[c-nsp] Typhoon support on XRe

adamv0025 at netconsultings.com adamv0025 at netconsultings.com
Thu May 4 08:00:03 EDT 2017


> Mikael Abrahamsson [mailto:swmike at swm.pp.se]
> Thursday, May 04, 2017 11:39 AM
> 
> On Tue, 2 May 2017, adamv0025 at netconsultings.com wrote:
> 
> > Oh dear, 16.67Mpps budget per 10GE is now acceptable? We're doomed.
> 
> So I'd say the market has spoken, people don't care about wirespeed
> anymore, hasn't for 10 years at least, and the market is catering for
> wirespeed forwarding at around 100-200 bytes min sized packets. If you
want
> more than that, then you have to typically use fewer ports per NPU, if the
> internal wiring allows for that kind of "trickery" to get wirespeed out of
the
> NPU by using less oversubscription of its capacity. Also, with fewer
features
> the wirespeed performance might be a lot better than the worst-case
> specified by the vendor.
> 
Well people don't care about a lot of things, like how routers actually work
or whether they can still protect your EF traffic when overloaded, and
that's not necessarily a good thing even though everyone does it. 
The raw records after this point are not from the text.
(** * WasteBin monitoring system: a shallow embedding of [main.py]

    The MicroPython program drives an HC-SR04 style ultrasonic sensor, three
    indicator LEDs and an e-mail alert.  Every method of [WasteBinMonitor]
    is rendered as a Rocq function over an explicit copy of [self]; whatever
    the program reads from the outside (echo pin, microsecond ticks, wall
    clock, HTTP transport, Wi-Fi status) is an explicit input.

    Numbers.  [time.time()] yields whole seconds on the target, modelled as
    [Z].  A distance is the quotient [(pulse_duration / 2) / 29.1]; it is
    modelled as an exact rational [Q].  The thresholds it is compared with
    are small integers, and rounding a quotient of that size to a float
    changes neither its sign nor its position relative to them. *)

From Stdlib Require Import ZArith QArith List Sorted String Bool Lia.
Import ListNotations.
Open Scope Z_scope.

(** ** Configuration (the [CONFIG] dictionary) *)

Record config := mkConfig {
  EMPTY : Z;        (* CONFIG['DISTANCE_THRESHOLDS']['EMPTY'] *)
  HALF_FULL : Z;    (* CONFIG['DISTANCE_THRESHOLDS']['HALF_FULL'] *)
  EMAIL_DELAY : Z;  (* CONFIG['EMAIL_DELAY'] *)
  ADDRESS : string  (* CONFIG['ADDRESS'] *)
}.

Definition CONFIG : config :=
  {| EMPTY := 30; HALF_FULL := 10; EMAIL_DELAY := 300;
     ADDRESS := "Dustbin Location" |}.

(** ** Python values and effects *)

(** An instance of [Exception], the class the two handlers catch. *)
Inductive exn := Exception (msg : string).

Inductive result (A : Type) :=
| Returns (a : A)
| Raises (e : exn).
Arguments Returns {A} a.
Arguments Raises {A} e.

(** What a run leaves behind on the console, the network and the clock. *)
Inductive event :=
| Print (line : string)
| PrintDistance (distance : Q)  (* f"Measured Distance: {distance:.2f} cm" *)
| PrintError (e : exn)          (* f"Error: {e}" *)
| Alert (subject message address : string) (* send_email_alert entered *)
| Sleep (seconds : Z).          (* time.sleep(seconds) in run *)

(** Python's [x > y] on numbers. *)
Definition Qgtb (x y : Q) : bool :=
  match Qcompare x y with Gt => true | _ => false end.

(** ** The monitor object

    The three LED fields hold the level last written to the output pins;
    [Pin(n, Pin.OUT)] leaves them low. *)
Record WasteBinMonitor := mkMonitor {
  green_led : bool;
  yellow_led : bool;
  red_led : bool;
  last_email_time : Z;
  is_currently_full : bool;
  first_full_detection : bool
}.

(** The object [WasteBinMonitor()] as [__init__] leaves it. *)
Definition __init__ : WasteBinMonitor :=
  {| green_led := false; yellow_led := false; red_led := false;
     last_email_time := 0;
     is_currently_full := false;
     first_full_detection := true |}.

Definition set_leds (g y r : bool) (self : WasteBinMonitor) :=
  {| green_led := g; yellow_led := y; red_led := r;
     last_email_time := last_email_time self;
     is_currently_full := is_currently_full self;
     first_full_detection := first_full_detection self |}.

Definition set_last_email_time (t : Z) (self : WasteBinMonitor) :=
  {| green_led := green_led self; yellow_led := yellow_led self;
     red_led := red_led self;
     last_email_time := t;
     is_currently_full := is_currently_full self;
     first_full_detection := first_full_detection self |}.

Definition set_is_currently_full (b : bool) (self : WasteBinMonitor) :=
  {| green_led := green_led self; yellow_led := yellow_led self;
     red_led := red_led self;
     last_email_time := last_email_time self;
     is_currently_full := b;
     first_full_detection := first_full_detection self |}.

Definition set_first_full_detection (b : bool) (self : WasteBinMonitor) :=
  {| green_led := green_led self; yellow_led := yellow_led self;
     red_led := red_led self;
     last_email_time := last_email_time self;
     is_currently_full := is_currently_full self;
     first_full_detection := b |}.

(** ** Notification *)

(** How the outside answers one call of [send_email_alert]. *)
Inductive transport :=
| Responds (status_code : Z)  (* urequests.post returned a response *)
| PostRaises (e : exn)        (* raised inside the try block *)
| BuildRaises (e : exn).      (* raised before the try block is entered,
                                 while the payload is built or printed *)

(** What one call of [update_bin_status] reads from the outside. *)
Record world := mkWorld {
  time_at_decision : Z;   (* time.time() inside should_send_email *)
  post_outcome : transport;
  time_after_send : Z     (* time.time() after a successful send *)
}.

(** [send_email_alert]: the try block turns every failure of the post
    into [False]; only status 201 is success. *)
Definition send_email_alert (net : transport) : result bool * list event :=
  match net with
  | BuildRaises e => (Raises e, [])
  | Responds status_code =>
      (Returns (status_code =? 201), [Print "Payload:"; Print "Email Response:"])
  | PostRaises e =>
      (Returns false, [Print "Payload:"; Print "Error sending email:"])
  end.

(** [should_send_email] *)
Definition should_send_email (cfg : config) (current_time : Z)
    (self : WasteBinMonitor) : bool :=
  if first_full_detection self then true
  else if current_time - last_email_time self >=? EMAIL_DELAY cfg then true
  else false.

(** ** Classification, indicator and throttle: [update_bin_status] *)

Record step := mkStep {
  ret : result unit;
  after : WasteBinMonitor;
  out : list event
}.

Definition update_bin_status (cfg : config) (w : world)
    (self : WasteBinMonitor) (distance : Q) : step :=
  if Qgtb distance (inject_Z (EMPTY cfg)) then
    let self := set_leds true false false self in
    let self :=
      if is_currently_full self
      then set_first_full_detection true (set_is_currently_full false self)
      else self in
    mkStep (Returns tt) self [Print "Bin is empty."]
  else if Qgtb distance (inject_Z (HALF_FULL cfg)) then
    let self := set_leds false true false self in
    let self :=
      if is_currently_full self
      then set_first_full_detection true (set_is_currently_full false self)
      else self in
    mkStep (Returns tt) self [Print "Bin is partially full."]
  else
    let self := set_leds false false true self in
    let self :=
      if negb (is_currently_full self)
      then set_is_currently_full true self
      else self in
    if should_send_email cfg (time_at_decision w) self then
      let alert :=
        Alert "Waste Bin Full Alert"
              "The bin is full and needs to be emptied." (ADDRESS cfg) in
      match send_email_alert (post_outcome w) with
      | (Raises e, o) => mkStep (Raises e) self (Print "Bin is full." :: alert :: o)
      | (Returns true, o) =>
          let self := set_last_email_time (time_after_send w) self in
          let self := set_first_full_detection false self in
          mkStep (Returns tt) self (Print "Bin is full." :: alert :: o)
      | (Returns false, o) =>
          mkStep (Returns tt) self (Print "Bin is full." :: alert :: o)
      end
    else mkStep (Returns tt) self [Print "Bin is full."].

(** ** Distance measurement *)

(** The microsecond clock of the MicroPython runtime ([time.ticks_add],
    [time.ticks_diff]; library code the program imports), after its
    documented behaviour: tick values live in [0, TICKS_PERIOD) and wrap
    around; [ticks_diff] is the signed, wraparound-safe difference. *)
Definition TICKS_PERIOD : Z := 2 ^ 30.

Definition ticks_add (ticks delta : Z) : Z := (ticks + delta) mod TICKS_PERIOD.

Definition ticks_diff (ticks1 ticks2 : Z) : Z :=
  (ticks1 - ticks2 + TICKS_PERIOD / 2) mod TICKS_PERIOD - TICKS_PERIOD / 2.

(** The sensor is described by what the program will read from it:
    [echo] lists the successive results of [self.echo.value()] ([true] for
    1) and [ticks] the successive results of [time.ticks_us()].  A script
    that ends before the method does yields [None]. *)

(** How one of the two [while] loops is left. *)
Inductive wait :=
| Expired                                        (* return 100 *)
| Edge (stamp : Z) (echo : list bool) (ticks : list Z).
                                                 (* loop condition false *)

(** [while self.echo.value() == 0: pulse_start = ticks_us(); ...] *)
Fixpoint wait_echo_high (timeout pulse_start : Z)
    (echo : list bool) (ticks : list Z) : option wait :=
  match echo with
  | [] => None
  | true :: echo' => Some (Edge pulse_start echo' ticks)
  | false :: echo' =>
      match ticks with
      | now1 :: now2 :: ticks' =>
          if ticks_diff now2 timeout >? 0 then Some Expired
          else wait_echo_high timeout now1 echo' ticks'
      | _ => None
      end
  end.

(** [while self.echo.value() == 1: pulse_end = ticks_us(); ...] *)
Fixpoint wait_echo_low (timeout pulse_end : Z)
    (echo : list bool) (ticks : list Z) : option wait :=
  match echo with
  | [] => None
  | false :: echo' => Some (Edge pulse_end echo' ticks)
  | true :: echo' =>
      match ticks with
      | now1 :: now2 :: ticks' =>
          if ticks_diff now2 timeout >? 0 then Some Expired
          else wait_echo_low timeout now1 echo' ticks'
      | _ => None
      end
  end.

(** [distance = (pulse_duration / 2) / 29.1] *)
Definition distance_of_pulse (pulse_duration : Z) : Q :=
  ((inject_Z pulse_duration / 2) / (291 # 10))%Q.

(** [measure_distance].  The trigger pulse (off, 2 us, on, 10 us, off) is
    written to an output nobody reads back and is left out. *)
Definition measure_distance (echo : list bool) (ticks : list Z) : option Q :=
  match ticks with
  | [] => None
  | now0 :: ticks =>
      let pulse_start := now0 in
      let pulse_end := now0 in
      let timeout := ticks_add pulse_start 30000 in
      match wait_echo_high timeout pulse_start echo ticks with
      | None => None
      | Some Expired => Some 100%Q
      | Some (Edge pulse_start echo ticks) =>
          match wait_echo_low timeout pulse_end echo ticks with
          | None => None
          | Some Expired => Some 100%Q
          | Some (Edge pulse_end _ _) =>
              let pulse_duration := ticks_diff pulse_end pulse_start in
              Some (distance_of_pulse pulse_duration)
          end
      end
  end.

(** ** Start-up and the monitoring loop *)

(** The polling loop of [connect_wifi]: [polls] lists the results of
    [sta_if.isconnected()], [clock] those of [time.time()]. *)
Fixpoint wifi_wait (start_time : Z) (polls : list bool) (clock : list Z)
    : option bool :=
  match polls with
  | [] => None
  | true :: _ => Some true
  | false :: polls' =>
      match clock with
      | [] => None
      | now :: clock' =>
          if now - start_time >? 10 then Some false
          else wifi_wait start_time polls' clock'
      end
  end.

(** [connect_wifi] *)
Definition connect_wifi (polls : list bool) (clock : list Z) : option bool :=
  match clock with
  | [] => None
  | start_time :: clock' => wifi_wait start_time polls clock'
  end.

(** What one pass through the loop body reads from the outside: either the
    call of [measure_distance] raises, or it runs against a sensor script;
    then the inputs of [update_bin_status]. *)
Record cycle := mkCycle {
  sensing : result (list bool * list Z);
  outside : world
}.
But I guess you're right, it's just I've got a feeling we're slowly getting
ripped off here, I mean it's alright if the LC is marketed as
oversubscribed, but it's certainly not alright if a LC can deliver what it's
marketed for only under certain specific circumstances and it seems like
this "nominal performance window" is getting narrower and narrower as the BW
the LCs are marketed for is increasing. 
And you get told - use less ports then, or buy more LCs, or don't use these
two features together.   
 
> Going forward, it's not a bad thing to design your network to fit features
> commonly available in merchant silicon. People designing networks that
> require a "fully featured, classic-style core router" are going to
discover that
> there is less and less focus on them, probably meaning significantly
higher
> cost compared to the gear coming out that caters to the "less-complicated"
> networks.
> 
It's not the core routers I'm worried about it's the edge nodes -that's
where all the features are enabled and the scale comes to play. 
It's an interesting point you brought up though, talking about merchant
silicon for core routers. 
Let's consider NCS5K -it's one of the "100GE for everyone at the bar" type
of boxes, has an abundance of these dirty cheap 100GE ports, it might not
have the most feature rich NPU but it would only ever do MPLS switching so
no problem there. (Btw talking about raw performance, NCS 5001 is 35Mpps per
10GE)
But does the NPU's architecture allow it to protect your EF traffic even
when it's overloaded (under DDoS), I don't know I haven't checked/tested, I
know ASR9K LCs would. 
What I'm trying to illustrate here is that raw performance of the NPU is one
thing, but there's also other dimensions that dictate the price and
suitability of the HW for a certain project. 
For example if it's a network that can't get DDoS traffic in it and you know
you're only going to have 60% utilization before upgrade, or all traffic is
BE, then sure nothing to worry about.